**Exercise prompt**
In the records below, find the line holding "EvLog (MsgTotalSelected totalFiles) false;" and the line holding "Definition internal_error : Response". Set down both, with every line between them, exactly.

####

(** The six events of the [finally] block, latest first. *)
Definition summary_events (totalFiles processed succeeded : nat) : list Event :=
  [EvButtonDisabled false;
   EvLog MsgEndOfRun false;
   EvLog (MsgImported succeeded) false;
   EvLog (MsgAttempted processed) false;
   EvLog (MsgTotalSelected totalFiles) false;
   EvLog MsgSummary false].

(** The two entries of the outer [catch] block, latest first. *)
Definition halt_events (stopped : option Error) : list Event :=
  match stopped with
  | Some e => [EvLog MsgHalted true; EvLog (MsgFatal (message e)) true]
  | None => []
  end.

(** The events of a run up to its loop, latest first. *)
Definition opening_events (apiUrl : string) (totalFiles : nat) : list Event :=
  [EvLog (MsgProcessingAll totalFiles) false]
  ++ (if JSString.endsWith apiUrl "/api/v1" then [] else [EvLog MsgUrlWarning true])
  ++ [EvLog MsgStarting false; EvButtonDisabled true;
      EvLog MsgLogCleared false; EvClearLog].

(** The events of a run that fails the validation, latest first. *)
Definition rejected_events : list Event :=
  [EvButtonDisabled false; EvLog MsgValidationError true;
   EvLog MsgStarting false; EvButtonDisabled true;
   EvLog MsgLogCleared false; EvClearLog].

(** ** Sample data *)

Definition sample_url : string := "http://localhost:3000/api/v1".

Definition sample_key : string := "secret".

(** The JSON text of an object with the single member [id]. *)
Definition id_body (v : string) : string :=
  ("{" ++ JSString.dquote ++ "id" ++ JSString.dquote ++ ":" ++ v ++ "}")%string.

(** A 201 response whose body is an object with the member [id]. *)
Definition created_with (id : JSValue) (body : string) : Response :=
  mkResponse 201 "Created" None (Ok body) (Ok (JObject [("id", id)])).

(** A 500 response with a plain-text body. *)
Definition internal_error : Response :=
  mkResponse 500 "Internal Server Error" None (Ok "Internal error")
    (Throw (mkError "Unexpected token 'I'")).

(** A service that settles every call with the same response. *)
Definition always (r : Response) : Env := mkEnv (fun _ _ => Resolved r).

(** The doubles 42 and 0. *)
Definition forty_two : spec_float := S754_finite false 5910974510923776 (-47).

Definition zero : spec_float := S754_zero false.

(** A file input holding one picture, and one holding three Markdown files
    the second of which cannot be read. *)
Definition picture_only : Inputs :=
  mkInputs sample_url sample_key
    (Some (FileList_of [mkFile "photo.png" (inl "binary")])).
(** The body of the [try] of [_encode_image]. *)
Definition encode_image_body (image_path : string) : M string :=
  img <- perform (EvImageOpen image_path) (fun w => Image_open w image_path);;
  img <- (if string_in (mode img) ["RGBA"; "P"]
          then convert img "RGB" else ret img);;
  img <- (if Z.ltb max_size (Z.max (fst (size img)) (snd (size img)))
          then sz <- lift (new_size (size img));;
               resize img sz LANCZOS
          else ret img);;
  img_byte_arr <- perform (EvSave img "JPEG" 85)
                    (fun w => Image_save w img "JPEG" 85);;
  ret (b64encode img_byte_arr).

Definition _encode_image (image_path : string) : M string :=
  try_except (encode_image_body image_path)
             (fun e => raise (encode_failed e)).

Definition default_prompt : string :=
  "Analyze this image and identify all food items visible. "
  ++ "For each food item, provide:" ++ String "010" ""
  ++ "- Descriptive name (suitable for recipe searches)" ++ String "010" ""
  ++ "- Estimated weight in grams" ++ String "010" ""
  ++ "- Confidence level (percentage)" ++ String "010" (String "010" "")
  ++ "Format as a list like:" ++ String "010" ""
  ++ "- watermelon chunks: 350g (95% confidence)" ++ String "010" ""
  ++ "- banana: 120g (90% confidence)" ++ String "010" (String "010" "")
  ++ "Only include items where confidence is 90% or higher.".

Definition not_found_message (image_path : string) : string :=
  "Error: Image file not found at " ++ image_path.

Definition invalid_key_message : string :=
  "Error: Invalid OpenAI API key. Please check your OPENAI_API_KEY environment variable.".

Definition rate_limit_message : string :=
  "Error: OpenAI API rate limit exceeded. Please try again later.".

Definition other_error_message (e : exn) : string :=
  "Error analyzing image: " ++ exn_str e.

Definition no_response : string := "No response received".

(** The literal [0.1]. *)
Definition temperature_0_1 : spec_float :=
  S754_finite false 7205759403792794 (-56).

Definition vision_request (prompt base64_image : string) : Request :=
  mkRequest "gpt-4o-mini"
    [ mkMessage "user"
        [ TextPart prompt;
          ImageUrlPart ("data:image/jpeg;base64," ++ base64_image) ] ]
    1000
    temperature_0_1.

(** [response.choices[0]]. *)
Definition first_choice (r : Response) : result Choice :=
  match choices r with
  | c :: _ => Ok c
  | [] => Raise (mkExn IndexError "list index out of range")
  end.

(** The body of the [try] of [_run]. *)
Definition run_body (image_path : string) (prompt : option string) : M string :=
  found <- perform (EvExists image_path)
             (fun w => Ok (os_path_exists w image_path));;
  if negb found then ret (not_found_message image_path)
  else
    let prompt := if truthy prompt then or_else prompt default_prompt
                  else default_prompt in
    print (Analyzing image_path);;;
    file_size <- perform (EvGetsize image_path)
                   (fun w => os_path_getsize w image_path);;
    print (FileSize file_size);;;
    base64_image <- _encode_image image_path;;
    print (Encoded (String.length base64_image));;;
    let request := vision_request prompt base64_image in
    print Sending;;;
    client <- _get_openai_client;;
    response <- perform (EvCreate client request)
                  (fun w => chat_completions_create w client request);;
    choice <- lift (first_choice response);;
    let result := or_else (message_content choice) no_response in
    print Received;;;
    match usage response with
    | Some u => print (TokenUsage (total_tokens u))
    | None => ret tt
    end;;;
    ret result.

(** The three [except] clauses of [_run], tried in order. *)
Definition run_handler (e : exn) : M string :=
  match exn_cls e with
  | AuthenticationError => ret invalid_key_message
  | RateLimitError => ret rate_limit_message
  | _ => ret (other_error_message e)
  end.

Definition _run (image_path : string) (prompt : option string) : M string :=
  try_except (run_body image_path prompt) run_handler.

End VisionTool.
Import VisionTool.

(** ** The crew module *)

(** The statements [crew.py] runs when it is imported: two assignments to
    the process environment, then the construction of the scraping tool
    from the environment they leave. *)
Module Crew.





End Crew.

(** ** A concrete world to run the code in *)

Module Demo.
Definition pixels : list Byte.byte := [Byte.x4d; Byte.x61; Byte.x6e].

Definition photo (mode : string) (size : Z * Z) : Image :=
  mkImage mode size pixels.

Definition answer : Response :=
  mkResponse [mkChoice (Some "- banana: 120g (90% confidence)")]
             (Some (mkUsage 321)).

Definition no_such_file : exn := mkExn OSError "No such file or directory".

(** A world with one file, [plate.jpg]: what opening it as an image
    yields, the API key of the environment and the answer of the model
    API are left to choose. *)
Definition world (img : result Image) (key : option string)
           (api : result Response) : World :=
  mkWorld
    (fun p => String.eqb p "plate.jpg")
    (fun p => if String.eqb p "plate.jpg" then Ok 4242 else Raise no_such_file)
    (fun n => if String.eqb n "OPENAI_API_KEY" then key else None)
    (fun p => if String.eqb p "plate.jpg" then img else Raise no_such_file)
    (fun img _ => Ok (raster img))
    (fun img _ _ => Ok (raster img))
    (fun _ _ _ => Ok pixels)
    (fun _ _ => api).
End Demo.

(** ** Text *)

Fixpoint starts_with (sub s : string) : bool :=
  match sub, s with
  | EmptyString, _ => true
  | String a sub', String b s' => Ascii.eqb a b && starts_with sub' s'
  | String _ _, EmptyString => false
  end.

####

**Finished exercise**
   EvLog (MsgTotalSelected totalFiles) false;
   EvLog MsgSummary false].

(** The two entries of the outer [catch] block, latest first. *)
Definition halt_events (stopped : option Error) : list Event :=
  match stopped with
  | Some e => [EvLog MsgHalted true; EvLog (MsgFatal (message e)) true]
  | None => []
  end.

(** The events of a run up to its loop, latest first. *)
Definition opening_events (apiUrl : string) (totalFiles : nat) : list Event :=
  [EvLog (MsgProcessingAll totalFiles) false]
  ++ (if JSString.endsWith apiUrl "/api/v1" then [] else [EvLog MsgUrlWarning true])
  ++ [EvLog MsgStarting false; EvButtonDisabled true;
      EvLog MsgLogCleared false; EvClearLog].

(** The events of a run that fails the validation, latest first. *)
Definition rejected_events : list Event :=
  [EvButtonDisabled false; EvLog MsgValidationError true;
   EvLog MsgStarting false; EvButtonDisabled true;
   EvLog MsgLogCleared false; EvClearLog].

(** ** Sample data *)

Definition sample_url : string := "http://localhost:3000/api/v1".

Definition sample_key : string := "secret".

(** The JSON text of an object with the single member [id]. *)
Definition id_body (v : string) : string :=
  ("{" ++ JSString.dquote ++ "id" ++ JSString.dquote ++ ":" ++ v ++ "}")%string.

(** A 201 response whose body is an object with the member [id]. *)
Definition created_with (id : JSValue) (body : string) : Response :=
  mkResponse 201 "Created" None (Ok body) (Ok (JObject [("id", id)])).

(** A 500 response with a plain-text body. *)
Definition internal_error : Response :=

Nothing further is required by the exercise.